**Exercise brief**
Find the line containing "A -> JSTaggedValue)." in the entries below. Restate it and each line after it, word for word, up to and including the line containing "Notation sorted := (sorted cmp good key).".
--------------------
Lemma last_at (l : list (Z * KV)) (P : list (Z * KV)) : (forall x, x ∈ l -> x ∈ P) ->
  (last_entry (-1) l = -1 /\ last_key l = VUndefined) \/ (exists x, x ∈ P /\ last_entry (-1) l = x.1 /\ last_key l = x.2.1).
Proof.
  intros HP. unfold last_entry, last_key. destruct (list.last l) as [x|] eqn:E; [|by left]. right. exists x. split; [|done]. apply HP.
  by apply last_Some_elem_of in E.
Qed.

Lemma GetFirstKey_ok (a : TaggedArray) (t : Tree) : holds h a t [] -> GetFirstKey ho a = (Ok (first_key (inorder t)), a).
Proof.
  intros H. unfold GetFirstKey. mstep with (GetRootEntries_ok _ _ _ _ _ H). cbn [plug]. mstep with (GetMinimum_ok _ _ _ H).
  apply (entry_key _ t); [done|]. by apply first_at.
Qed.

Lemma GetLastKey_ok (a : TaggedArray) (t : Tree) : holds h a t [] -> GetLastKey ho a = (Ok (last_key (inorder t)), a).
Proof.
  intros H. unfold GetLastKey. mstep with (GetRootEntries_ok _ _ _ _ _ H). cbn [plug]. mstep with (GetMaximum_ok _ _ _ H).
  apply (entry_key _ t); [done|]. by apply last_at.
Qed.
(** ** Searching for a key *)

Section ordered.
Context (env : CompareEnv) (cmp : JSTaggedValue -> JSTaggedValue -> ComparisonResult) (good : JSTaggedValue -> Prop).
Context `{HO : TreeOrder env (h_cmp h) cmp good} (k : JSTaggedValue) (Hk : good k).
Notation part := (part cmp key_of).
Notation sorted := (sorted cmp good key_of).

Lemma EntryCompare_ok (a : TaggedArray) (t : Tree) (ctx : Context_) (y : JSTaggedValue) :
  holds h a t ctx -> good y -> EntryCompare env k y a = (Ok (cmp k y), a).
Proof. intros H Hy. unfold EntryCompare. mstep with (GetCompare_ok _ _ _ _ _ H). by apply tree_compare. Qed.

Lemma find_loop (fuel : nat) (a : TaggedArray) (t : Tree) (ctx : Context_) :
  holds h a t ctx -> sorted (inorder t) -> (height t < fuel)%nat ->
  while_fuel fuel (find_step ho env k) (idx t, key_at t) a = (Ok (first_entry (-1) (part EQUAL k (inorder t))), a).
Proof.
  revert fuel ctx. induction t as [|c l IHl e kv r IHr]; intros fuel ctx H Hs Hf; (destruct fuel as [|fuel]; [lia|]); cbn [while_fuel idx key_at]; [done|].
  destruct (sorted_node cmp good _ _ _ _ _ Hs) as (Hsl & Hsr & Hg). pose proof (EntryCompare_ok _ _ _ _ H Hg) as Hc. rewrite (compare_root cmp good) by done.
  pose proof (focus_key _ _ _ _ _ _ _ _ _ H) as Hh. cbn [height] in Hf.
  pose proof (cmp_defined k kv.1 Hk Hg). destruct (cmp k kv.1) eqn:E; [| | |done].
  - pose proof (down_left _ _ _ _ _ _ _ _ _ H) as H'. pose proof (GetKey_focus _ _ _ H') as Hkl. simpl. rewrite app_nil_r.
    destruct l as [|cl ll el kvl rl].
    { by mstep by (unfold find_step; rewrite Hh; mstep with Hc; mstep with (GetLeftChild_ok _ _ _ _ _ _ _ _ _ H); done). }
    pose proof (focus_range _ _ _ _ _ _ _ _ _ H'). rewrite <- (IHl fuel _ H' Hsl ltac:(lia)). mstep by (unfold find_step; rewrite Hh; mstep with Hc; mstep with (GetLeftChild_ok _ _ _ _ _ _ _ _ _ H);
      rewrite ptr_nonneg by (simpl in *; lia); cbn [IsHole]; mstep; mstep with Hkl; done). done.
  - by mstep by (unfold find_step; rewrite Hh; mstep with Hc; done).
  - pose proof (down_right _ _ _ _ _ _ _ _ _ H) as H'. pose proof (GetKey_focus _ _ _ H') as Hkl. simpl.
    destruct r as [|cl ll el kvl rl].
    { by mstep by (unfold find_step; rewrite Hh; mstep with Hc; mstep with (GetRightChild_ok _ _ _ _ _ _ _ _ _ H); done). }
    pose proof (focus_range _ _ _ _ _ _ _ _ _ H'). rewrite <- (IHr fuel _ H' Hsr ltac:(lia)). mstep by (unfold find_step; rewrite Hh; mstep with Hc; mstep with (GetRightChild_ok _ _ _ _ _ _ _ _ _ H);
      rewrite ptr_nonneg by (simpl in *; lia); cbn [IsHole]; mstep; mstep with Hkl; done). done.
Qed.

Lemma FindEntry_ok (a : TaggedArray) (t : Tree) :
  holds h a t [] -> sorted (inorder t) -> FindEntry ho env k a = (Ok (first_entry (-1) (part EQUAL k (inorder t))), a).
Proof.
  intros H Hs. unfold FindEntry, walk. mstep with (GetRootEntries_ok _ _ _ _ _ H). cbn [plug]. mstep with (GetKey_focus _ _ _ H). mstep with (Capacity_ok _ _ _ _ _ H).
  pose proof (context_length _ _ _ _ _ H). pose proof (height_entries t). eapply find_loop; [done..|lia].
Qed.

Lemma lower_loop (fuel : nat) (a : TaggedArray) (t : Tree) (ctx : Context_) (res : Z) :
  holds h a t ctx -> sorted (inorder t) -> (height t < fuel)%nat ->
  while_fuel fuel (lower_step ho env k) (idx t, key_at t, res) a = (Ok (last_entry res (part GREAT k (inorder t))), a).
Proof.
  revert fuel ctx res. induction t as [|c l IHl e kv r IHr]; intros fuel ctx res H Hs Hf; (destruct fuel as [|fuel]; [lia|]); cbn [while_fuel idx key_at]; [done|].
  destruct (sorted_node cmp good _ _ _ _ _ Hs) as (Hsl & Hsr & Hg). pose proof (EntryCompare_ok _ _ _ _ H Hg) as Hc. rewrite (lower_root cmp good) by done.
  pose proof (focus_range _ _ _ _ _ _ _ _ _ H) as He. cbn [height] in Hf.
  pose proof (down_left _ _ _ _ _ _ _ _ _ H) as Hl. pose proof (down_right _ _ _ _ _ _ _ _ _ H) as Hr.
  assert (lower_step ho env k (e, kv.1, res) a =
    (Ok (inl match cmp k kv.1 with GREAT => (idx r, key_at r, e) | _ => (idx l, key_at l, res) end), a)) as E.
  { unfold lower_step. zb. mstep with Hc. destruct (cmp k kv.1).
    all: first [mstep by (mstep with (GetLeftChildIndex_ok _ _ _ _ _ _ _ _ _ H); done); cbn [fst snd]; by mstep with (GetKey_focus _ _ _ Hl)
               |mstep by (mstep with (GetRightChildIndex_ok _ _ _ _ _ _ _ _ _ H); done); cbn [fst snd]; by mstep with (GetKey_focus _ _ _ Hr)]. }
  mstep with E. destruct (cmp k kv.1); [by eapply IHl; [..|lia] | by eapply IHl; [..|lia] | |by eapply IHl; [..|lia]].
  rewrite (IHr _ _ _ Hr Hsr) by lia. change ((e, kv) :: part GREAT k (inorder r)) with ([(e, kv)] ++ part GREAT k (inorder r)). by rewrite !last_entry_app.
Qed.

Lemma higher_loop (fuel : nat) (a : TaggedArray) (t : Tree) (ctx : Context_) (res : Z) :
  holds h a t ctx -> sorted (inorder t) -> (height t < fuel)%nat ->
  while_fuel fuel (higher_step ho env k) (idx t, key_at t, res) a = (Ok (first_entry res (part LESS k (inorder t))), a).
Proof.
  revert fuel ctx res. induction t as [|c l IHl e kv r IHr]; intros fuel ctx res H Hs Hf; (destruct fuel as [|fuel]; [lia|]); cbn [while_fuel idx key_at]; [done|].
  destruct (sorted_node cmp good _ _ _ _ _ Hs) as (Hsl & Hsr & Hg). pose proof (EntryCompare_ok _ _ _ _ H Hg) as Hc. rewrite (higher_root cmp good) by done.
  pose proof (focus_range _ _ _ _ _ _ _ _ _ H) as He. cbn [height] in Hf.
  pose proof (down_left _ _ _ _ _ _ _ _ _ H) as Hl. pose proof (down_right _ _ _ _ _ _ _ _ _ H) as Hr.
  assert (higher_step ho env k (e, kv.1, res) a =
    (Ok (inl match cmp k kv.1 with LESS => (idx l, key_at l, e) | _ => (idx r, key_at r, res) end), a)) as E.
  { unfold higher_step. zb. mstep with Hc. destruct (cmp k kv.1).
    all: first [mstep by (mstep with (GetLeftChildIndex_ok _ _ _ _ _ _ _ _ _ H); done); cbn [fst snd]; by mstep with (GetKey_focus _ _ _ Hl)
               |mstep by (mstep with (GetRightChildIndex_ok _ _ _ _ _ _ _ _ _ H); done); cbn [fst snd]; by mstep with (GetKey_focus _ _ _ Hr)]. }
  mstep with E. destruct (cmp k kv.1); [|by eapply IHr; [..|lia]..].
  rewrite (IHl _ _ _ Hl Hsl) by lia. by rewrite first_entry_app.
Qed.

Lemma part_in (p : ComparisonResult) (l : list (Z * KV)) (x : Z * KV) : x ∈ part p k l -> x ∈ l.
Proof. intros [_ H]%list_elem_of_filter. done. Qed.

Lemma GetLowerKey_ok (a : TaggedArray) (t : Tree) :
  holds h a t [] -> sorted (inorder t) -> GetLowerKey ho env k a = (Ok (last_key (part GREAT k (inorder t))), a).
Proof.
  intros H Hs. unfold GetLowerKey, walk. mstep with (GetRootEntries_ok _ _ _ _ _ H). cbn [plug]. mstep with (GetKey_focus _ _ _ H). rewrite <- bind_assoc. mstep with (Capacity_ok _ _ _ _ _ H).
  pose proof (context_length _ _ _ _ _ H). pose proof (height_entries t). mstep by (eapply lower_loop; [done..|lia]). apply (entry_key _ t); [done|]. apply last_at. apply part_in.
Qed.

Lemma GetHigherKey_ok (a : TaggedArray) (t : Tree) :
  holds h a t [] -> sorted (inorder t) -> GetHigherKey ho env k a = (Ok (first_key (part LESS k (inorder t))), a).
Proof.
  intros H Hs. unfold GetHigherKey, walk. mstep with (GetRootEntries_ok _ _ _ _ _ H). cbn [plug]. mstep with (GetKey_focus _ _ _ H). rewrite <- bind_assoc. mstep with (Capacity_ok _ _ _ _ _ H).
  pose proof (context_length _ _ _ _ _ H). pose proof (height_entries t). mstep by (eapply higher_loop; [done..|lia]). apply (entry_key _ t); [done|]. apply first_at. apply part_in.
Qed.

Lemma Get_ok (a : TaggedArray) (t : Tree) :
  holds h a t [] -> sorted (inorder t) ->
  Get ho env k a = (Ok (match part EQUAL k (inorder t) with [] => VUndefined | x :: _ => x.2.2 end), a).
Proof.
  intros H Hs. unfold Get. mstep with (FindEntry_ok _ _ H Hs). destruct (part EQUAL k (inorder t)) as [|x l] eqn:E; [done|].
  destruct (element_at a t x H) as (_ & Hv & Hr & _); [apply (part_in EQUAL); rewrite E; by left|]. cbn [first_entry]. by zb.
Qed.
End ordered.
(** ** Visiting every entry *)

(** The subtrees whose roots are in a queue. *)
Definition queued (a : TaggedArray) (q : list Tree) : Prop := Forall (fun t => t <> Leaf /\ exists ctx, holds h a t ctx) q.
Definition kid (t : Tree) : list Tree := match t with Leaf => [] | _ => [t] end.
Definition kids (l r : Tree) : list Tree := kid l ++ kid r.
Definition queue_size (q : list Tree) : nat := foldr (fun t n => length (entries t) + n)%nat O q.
--------------------
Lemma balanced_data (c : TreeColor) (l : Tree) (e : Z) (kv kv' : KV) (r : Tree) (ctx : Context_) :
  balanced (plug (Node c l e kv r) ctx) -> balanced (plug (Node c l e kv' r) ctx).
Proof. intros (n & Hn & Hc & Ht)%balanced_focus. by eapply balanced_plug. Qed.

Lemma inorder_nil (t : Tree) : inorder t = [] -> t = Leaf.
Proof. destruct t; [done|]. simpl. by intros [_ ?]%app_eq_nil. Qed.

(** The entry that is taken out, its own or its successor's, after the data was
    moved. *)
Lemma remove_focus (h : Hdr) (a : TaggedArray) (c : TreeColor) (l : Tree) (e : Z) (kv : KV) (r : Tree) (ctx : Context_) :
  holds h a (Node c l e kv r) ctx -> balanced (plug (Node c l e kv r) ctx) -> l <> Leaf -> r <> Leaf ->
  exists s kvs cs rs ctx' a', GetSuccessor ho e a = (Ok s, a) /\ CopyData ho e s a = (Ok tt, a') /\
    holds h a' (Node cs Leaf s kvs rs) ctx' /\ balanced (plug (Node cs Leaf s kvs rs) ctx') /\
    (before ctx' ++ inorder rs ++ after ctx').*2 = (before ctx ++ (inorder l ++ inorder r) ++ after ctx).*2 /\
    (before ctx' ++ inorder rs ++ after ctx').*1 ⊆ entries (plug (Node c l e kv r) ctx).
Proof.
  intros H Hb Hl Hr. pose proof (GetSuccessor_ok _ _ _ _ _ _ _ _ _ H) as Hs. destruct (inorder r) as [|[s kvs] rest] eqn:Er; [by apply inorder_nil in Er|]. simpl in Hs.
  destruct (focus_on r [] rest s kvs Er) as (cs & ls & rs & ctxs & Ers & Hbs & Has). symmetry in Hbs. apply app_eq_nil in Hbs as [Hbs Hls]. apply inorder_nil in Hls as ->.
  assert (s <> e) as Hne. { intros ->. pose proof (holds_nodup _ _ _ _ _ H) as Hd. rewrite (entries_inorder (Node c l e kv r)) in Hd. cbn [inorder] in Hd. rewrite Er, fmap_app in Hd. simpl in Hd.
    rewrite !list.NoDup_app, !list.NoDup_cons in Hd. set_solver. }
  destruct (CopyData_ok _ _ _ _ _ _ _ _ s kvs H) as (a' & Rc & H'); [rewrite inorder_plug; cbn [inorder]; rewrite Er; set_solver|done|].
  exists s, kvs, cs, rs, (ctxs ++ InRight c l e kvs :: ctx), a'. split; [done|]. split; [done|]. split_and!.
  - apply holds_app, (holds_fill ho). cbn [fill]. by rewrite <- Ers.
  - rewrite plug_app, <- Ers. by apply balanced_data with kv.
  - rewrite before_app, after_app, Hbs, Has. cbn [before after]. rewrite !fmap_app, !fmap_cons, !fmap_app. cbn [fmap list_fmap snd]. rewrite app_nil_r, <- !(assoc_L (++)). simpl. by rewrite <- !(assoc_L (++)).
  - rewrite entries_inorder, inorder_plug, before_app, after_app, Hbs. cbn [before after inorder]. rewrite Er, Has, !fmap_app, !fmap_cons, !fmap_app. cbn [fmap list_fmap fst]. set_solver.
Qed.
--------------------
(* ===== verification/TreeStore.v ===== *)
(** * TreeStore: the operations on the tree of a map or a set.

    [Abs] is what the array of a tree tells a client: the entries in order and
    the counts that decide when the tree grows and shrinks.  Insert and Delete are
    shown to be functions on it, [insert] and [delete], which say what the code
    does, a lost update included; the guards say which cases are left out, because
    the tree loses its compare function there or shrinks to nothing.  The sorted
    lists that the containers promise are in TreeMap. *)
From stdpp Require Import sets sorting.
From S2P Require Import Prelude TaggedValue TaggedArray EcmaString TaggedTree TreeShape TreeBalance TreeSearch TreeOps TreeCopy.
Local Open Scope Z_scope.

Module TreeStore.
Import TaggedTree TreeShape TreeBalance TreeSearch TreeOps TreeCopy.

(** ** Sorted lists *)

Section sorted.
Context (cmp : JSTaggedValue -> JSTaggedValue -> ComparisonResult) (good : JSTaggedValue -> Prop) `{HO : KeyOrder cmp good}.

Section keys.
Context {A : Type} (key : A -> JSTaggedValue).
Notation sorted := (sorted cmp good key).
--------------------
**Task solution**
Context {A : Type} (key : A -> JSTaggedValue).
Notation sorted := (sorted cmp good key).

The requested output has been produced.